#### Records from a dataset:
(** C3: an add writes the file exactly when the array it computed differs
    from the array it loaded. With the path already at position 0 nothing is
    written; a removal (the path was further down) or an insertion (the path
    was absent) is written; a truncation sets [needSave] whatever the
    index. On macOS no array is kept and nothing is ever written. *)
Theorem addRecentlyUsedDocument_writes (s : St) (p : string) :
  wf s ->
  exists s',
    addRecentlyUsedDocument p s = (Ok tt, s') /\
    (isOsx = true -> writes s' = writes s) /\
    (isOsx = false ->
       (writes s' = writes s <-> (moveToFront (load (files s)).1 p).1 = (load (files s)).1) /\
       ((moveToFront (load (files s)).1 p).1 <> (load (files s)).1 ->
          writes s'
          = writes s ++ [(RECENTS_PATH, JSON_stringify (moveToFront (load (files s)).1 p).1)]) /\
       (indexOf (load (files s)).1 p = 0 -> writes s' = writes s) /\
       (indexOf (load (files s)).1 p <> 0 ->
          writes s'
          = writes s ++ [(RECENTS_PATH, JSON_stringify (moveToFront (load (files s)).1 p).1)])) /\
    (forall l, (MAX_RECENTLY_USED_DOCUMENTS < length (promoted l p))%nat ->
               (moveToFront l p).2 = true).
Proof using template_ok.
  intros Hwf.
  assert (Htrunc : forall l, (MAX_RECENTLY_USED_DOCUMENTS < length (promoted l p))%nat ->
                             (moveToFront l p).2 = true).
  { intros l Hl. rewrite moveToFront_promoted. cbn [snd].
    apply Nat.ltb_lt in Hl. rewrite Hl. apply orb_true_r. }
  destruct isOsx eqn:Hosx.
  - eexists. split; [apply addRecentlyUsedDocument_osx; assumption|].
    split; [reflexivity|]. split; [discriminate | assumption].
  - destruct (addRecentlyUsedDocument_run p s Hosx Hwf) as (s1 & Hpost & Hwf1 & Hrun).
    destruct Hpost as ((_&_&_&_&_&_&Hw1&_) & _).
    destruct (pre_add_frame p s) as (_&_&_&_&_&_&_&Hw0).
    rewrite Hw0 in Hw1.
    eexists. split; [exact Hrun|]. split; [discriminate|]. split; [|assumption].
    intros _.
    pose proof (moveToFront_needSave (load (files s)).1 p) as Hsave.
    destruct (moveToFront_cases (load (files s)).1 p (load_length _)) as (C0 & _ & _).
    assert (Hidx : indexOf (load (files s)).1 p <> 0 ->
                   (moveToFront (load (files s)).1 p).2 = true).
    { intros Hi. rewrite moveToFront_promoted. cbn [snd].
      apply Z.eqb_neq in Hi. rewrite Hi. reflexivity. }
    destruct (moveToFront (load (files s)).1 p) as [l' needSave]. cbn [fst snd] in *.
    destruct needSave.
    + assert (Hd : l' <> (load (files s)).1) by (apply Hsave; reflexivity).
      assert (Hw : writes (persist l' s1) = writes s ++ [(RECENTS_PATH, JSON_stringify l')])
        by (unfold persist; cbn; rewrite Hw1; reflexivity).
      rewrite Hw. split; [|split; [|split]]; auto.
      * split; [|contradiction]. intros E. apply (f_equal length) in E.
        rewrite length_app in E. cbn in E. lia.
      * intros E. specialize (C0 E). congruence.
    + assert (Hd : l' = (load (files s)).1).
      { destruct (decide (l' = (load (files s)).1)); [assumption|].
        apply Hsave in n. discriminate. }
      rewrite Hw1. split; [|split; [|split]]; auto.
      * split; auto.
      * intros Hi. contradiction.
      * intros Hi. specialize (Hidx Hi). discriminate.
Qed.

(** C6, as amended: on a platform other than macOS, clearing rebuilds every
    window menu for the empty list and then persists the empty list, so the
    persisted file holds the two brackets; on Windows the native list is
    emptied too; the next load returns the empty list and logs nothing. On
    macOS the method only empties the native list: the file system, the
    window menus and the menu objects are left as they were. *)
Theorem clearRecentlyUsedDocuments_effect (s : St) :
  wf s ->
  (isOsx = false ->
     exists s1 s',
       clearRecentlyUsedDocuments s = (Ok tt, s') /\
       rebuilt_from [] 0 (pre_clear s) s1 /\
       s' = persist [] s1 /\
       files s' !! RECENTS_PATH = Some (File "[]") /\
       writes s' = writes s ++ [(RECENTS_PATH, "[]")] /\
       nativeRecentDocuments s' = (if isOsxOrWindows then [] else nativeRecentDocuments s) /\
       getRecentlyUsedDocuments s' = (Ok [], s')) /\
  (isOsx = true ->
     clearRecentlyUsedDocuments s = (Ok tt, set_nativeRecentDocuments [] s)).
Proof using roundtrip stringify_nil template_ok.
  intros Hwf. split; [|apply clearRecentlyUsedDocuments_osx].
  intros Hosx.
  destruct (clearRecentlyUsedDocuments_run s Hosx Hwf) as (s1 & Hpost & Hwf1 & Hrun).
  exists s1, (persist [] s1). split; [assumption|]. split; [assumption|].
  split; [reflexivity|].
  destruct Hpost as ((_&_&_&Hn&_&_&Hw&_) & _).
  assert (Hfile : files (persist [] s1) !! RECENTS_PATH = Some (File "[]"))
    by (rewrite <- stringify_nil; apply persist_lookup).
  split; [assumption|]. split; [|split].
  - unfold persist. cbn. rewrite Hw, stringify_nil.
    unfold pre_clear. destruct isOsxOrWindows; reflexivity.
  - unfold persist. cbn. rewrite Hn.
    unfold pre_clear. destruct isOsxOrWindows; reflexivity.
  - rewrite getRecentlyUsedDocuments_eq.
    assert (El : load (files (persist [] s1)) = ([], None)).
    { apply load_persisted; [apply persist_lookup | constructor | cbn; lia]. }
    unfold logged_load. rewrite El. reflexivity.
Qed.

(** ** Creating a window menu *)

Lemma Map_get_set_eq {V} (k : Z) (v : V) (m : list (Z * V)) :
  Map_get k (Map_set k v m) = Some v.
Proof.
  induction m as [|[k' v'] t IH]; cbn.
  - rewrite Z.eqb_refl. reflexivity.
  - destruct (k' =? k) eqn:E; cbn; [rewrite Z.eqb_refl | rewrite E]; auto.
Qed.

Lemma updateMenuItemSafe_last (t : St) (ms : list Menu) (b : Menu)
    (cur : option ref) (id : string) :
  menus t = ms ++ [b] ->
  (forall c, cur = Some c -> (c < length ms)%nat) ->
  is_Some (b !! id) ->
  updateMenuItemSafe cur (Some (length ms)) id false t
  = (Ok tt, set_menus (ms ++ [alter (set_checked (checked_in ms cur id)) id b]) t).
Proof.
  intros Hm Hcur [ib Hib].
  assert (Hnew : item_at t (length ms) id = Some ib).
  { unfold item_at. rewrite Hm, list_lookup_middle by reflexivity. assumption. }
  assert (Hwrite : forall v,
    (let* newItem := getMenuItemById (Some (length ms)) id in write_checked newItem v) t
    = (Ok tt, set_menus (ms ++ [alter (set_checked v) id b]) t)).
  { intros v. unfold bind, getMenuItemById, gets. rewrite Hnew.
    unfold write_checked, modify, alter_item. rewrite Hm.
    rewrite <- (Nat.add_0_r (length ms)), alter_app_r. reflexivity. }
  unfold updateMenuItemSafe, checked_in. destruct cur as [c|].
  - specialize (Hcur c eq_refl).
    assert (Hold : item_at t c id = match ms !! c with Some mn => mn !! id | None => None end).
    { unfold item_at. rewrite Hm, lookup_app_l by assumption. reflexivity. }
    unfold bind at 1. unfold bind at 1. unfold getMenuItemById at 1, gets at 1.
    rewrite Hold.
    destruct (ms !! c) as [mn|] eqn:Hc; [|apply Hwrite].
    destruct (mn !! id) as [it|] eqn:Hit; [|apply Hwrite].
    unfold read_checked, gets. rewrite Hold. apply Hwrite.
  - unfold bind at 1. cbn [ret]. apply Hwrite.
Qed.

Lemma buildDefaultMenu_None (createShortcutMap : bool) (s : St) :
  buildDefaultMenu createShortcutMap None s
  = (Ok (mkWindowMenu
           (if createShortcutMap
            then Some (parseMenu (configureMenu (_keybindings s) (_preferences s)
                                    (load (files s)).1))
            else None)
           (Some (length (menus s)))),
     set_menus (menus s ++ [built (load (files s)).1 s]) (logged_load s)).
Proof.
  unfold buildDefaultMenu. unfold bind at 1. rewrite getRecentlyUsedDocuments_eq.
  unfold logged_load, built. destruct (load (files s)).2; reflexivity.
Qed.

Lemma editor_menu_is_Some (cs ct : bool) (b : Menu) (id : string) :
  is_Some (editor_menu cs ct b !! id) <-> is_Some (b !! id).
Proof.
  unfold editor_menu. destruct cs; rewrite ?lookup_alter_is_Some; reflexivity.
Qed.

Lemma addEditorMenu_run (windowId : Z) (s : St) :
  visible_ok s ->
  addEditorMenu windowId s = (Ok tt, after_addEditorMenu windowId s).
Proof using template_ok.
  intros Hvis.
  pose proof (template_ok (_keybindings s) (_preferences s) (load (files s)).1) as Hb.
  fold (built (load (files s)).1 s) in Hb.
  assert (Hs : is_Some (built (load (files s)).1 s !! sourceCodeModeMenuItem))
    by (apply Hb; in_toggles).
  assert (Ht : is_Some (built (load (files s)).1 s !! typewriterModeMenuItem))
    by (apply Hb; in_toggles).
  assert (Hf : is_Some (built (load (files s)).1 s !! focusModeMenuItem))
    by (apply Hb; in_toggles).
  destruct (logged_load_frame s) as (Hlw & Hlm & Hla & _).
  unfold addEditorMenu.
  erewrite bind_Ok by apply buildDefaultMenu_None.
  unfold bind at 1. cbn [modify].
  unfold bind at 1. cbn [gets windowMenus set_windowMenus]. rewrite Map_get_set_eq.
  unfold bind at 1. cbn [Menu_getApplicationMenu gets applicationMenu set_windowMenus set_menus].
  change (windowMenus (set_menus (menus s ++ [built (load (files s)).1 s]) (logged_load s)))
    with (windowMenus (logged_load s)).
  rewrite Hla, Hlw.
  erewrite bind_Ok; cycle 1.
  { apply updateMenuItemSafe_last with (b := built (load (files s)).1 s);
      [reflexivity | exact Hvis | exact Hs]. }
  erewrite bind_Ok; cycle 1.
  { apply updateMenuItemSafe_last; [reflexivity | exact Hvis |].
    apply lookup_alter_is_Some. exact Ht. }
  fold (carried s sourceCodeModeMenuItem). fold (carried s typewriterModeMenuItem).
  set (b2 := alter (set_checked (carried s typewriterModeMenuItem)) typewriterModeMenuItem
               (alter (set_checked (carried s sourceCodeModeMenuItem))
                  sourceCodeModeMenuItem (built (load (files s)).1 s))).
  assert (Hb2 : forall id, is_Some (built (load (files s)).1 s !! id) -> is_Some (b2 !! id)).
  { intros id H. unfold b2. rewrite !lookup_alter_is_Some. exact H. }
  assert (Hsrc : checked <$> b2 !! sourceCodeModeMenuItem
                 = Some (carried s sourceCodeModeMenuItem)).
  { unfold b2. rewrite lookup_alter_ne by discriminate. rewrite lookup_alter_eq.
    destruct Hs as [it ->]. reflexivity. }
  unfold bind at 1. unfold getMenuItemById at 1, gets at 1, item_at at 1.
  cbn [menus set_menus set_windowMenus].
  rewrite list_lookup_middle by reflexivity.
  destruct (b2 !! sourceCodeModeMenuItem) as [its|] eqn:Hits; [|discriminate].
  injection Hsrc as Hsrc.
  unfold bind at 1. unfold read_checked at 1, gets at 1, item_at at 1.
  cbn [menus set_menus set_windowMenus].
  rewrite list_lookup_middle by reflexivity. rewrite Hits, Hsrc.
  unfold after_addEditorMenu, editor_menu. fold (built (load (files s)).1 s). fold b2.
  destruct (carried s sourceCodeModeMenuItem).
  - destruct (Hb2 _ Ht) as [itt Hitt]. destruct (Hb2 _ Hf) as [itf Hitf].
    unfold bind, getMenuItemById, gets, item_at, write_enabled, modify, alter_item,
      registerKeyHandlers.
    cbn [menus set_menus set_windowMenus].
    rewrite list_lookup_middle by reflexivity. rewrite Hitt, Hitf.
    cbn [menus set_menus set_windowMenus].
    rewrite <- (Nat.add_0_r (length (menus s))), !alter_app_r.
    unfold logged_load. destruct (load (files s)).2; reflexivity.
  - unfold bind, registerKeyHandlers, modify, ret.
    unfold logged_load. destruct (load (files s)).2; reflexivity.
Qed.

Lemma after_addEditorMenu_tree (windowId : Z) (s : St) :
  Map_get windowId (windowMenus (after_addEditorMenu windowId s))
  = Some (mkWindowMenu
            (Some (parseMenu (configureMenu (_keybindings s) (_preferences s)
                                (load (files s)).1)))
            (Some (length (menus s)))) /\
  menus (after_addEditorMenu windowId s) !! length (menus s)
  = Some (editor_menu (carried s sourceCodeModeMenuItem)
            (carried s typewriterModeMenuItem) (built (load (files s)).1 s)).
Proof.
  unfold after_addEditorMenu. cbn [windowMenus menus set_keyHandlers set_windowMenus set_menus].
  split; [apply Map_get_set_eq | apply list_lookup_middle; reflexivity].
Qed.

Lemma editor_menu_checked (cs ct : bool) (b : Menu) :
  is_Some (b !! sourceCodeModeMenuItem) -> is_Some (b !! typewriterModeMenuItem) ->
  checked <$> editor_menu cs ct b !! sourceCodeModeMenuItem = Some cs /\
  checked <$> editor_menu cs ct b !! typewriterModeMenuItem = Some ct.
Proof.
  intros [its Hs] [itt Ht]. unfold editor_menu. destruct cs.
  - rewrite !(lookup_alter_ne _ _ _ sourceCodeModeMenuItem) by discriminate.
    rewrite (lookup_alter_ne _ _ focusModeMenuItem typewriterModeMenuItem) by discriminate.
    rewrite !lookup_alter_eq.
    rewrite (lookup_alter_ne _ _ sourceCodeModeMenuItem typewriterModeMenuItem) by discriminate.
    rewrite Hs, Ht. split; reflexivity.
  - rewrite (lookup_alter_ne _ _ typewriterModeMenuItem sourceCodeModeMenuItem) by discriminate.
    rewrite !lookup_alter_eq.
    rewrite (lookup_alter_ne _ _ sourceCodeModeMenuItem typewriterModeMenuItem) by discriminate.
    rewrite Hs, Ht. split; reflexivity.
Qed.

#### What the task asks:
Using the data above, count every line that contains the word "Hvis", then give the count and nothing more.

#### Response below:
3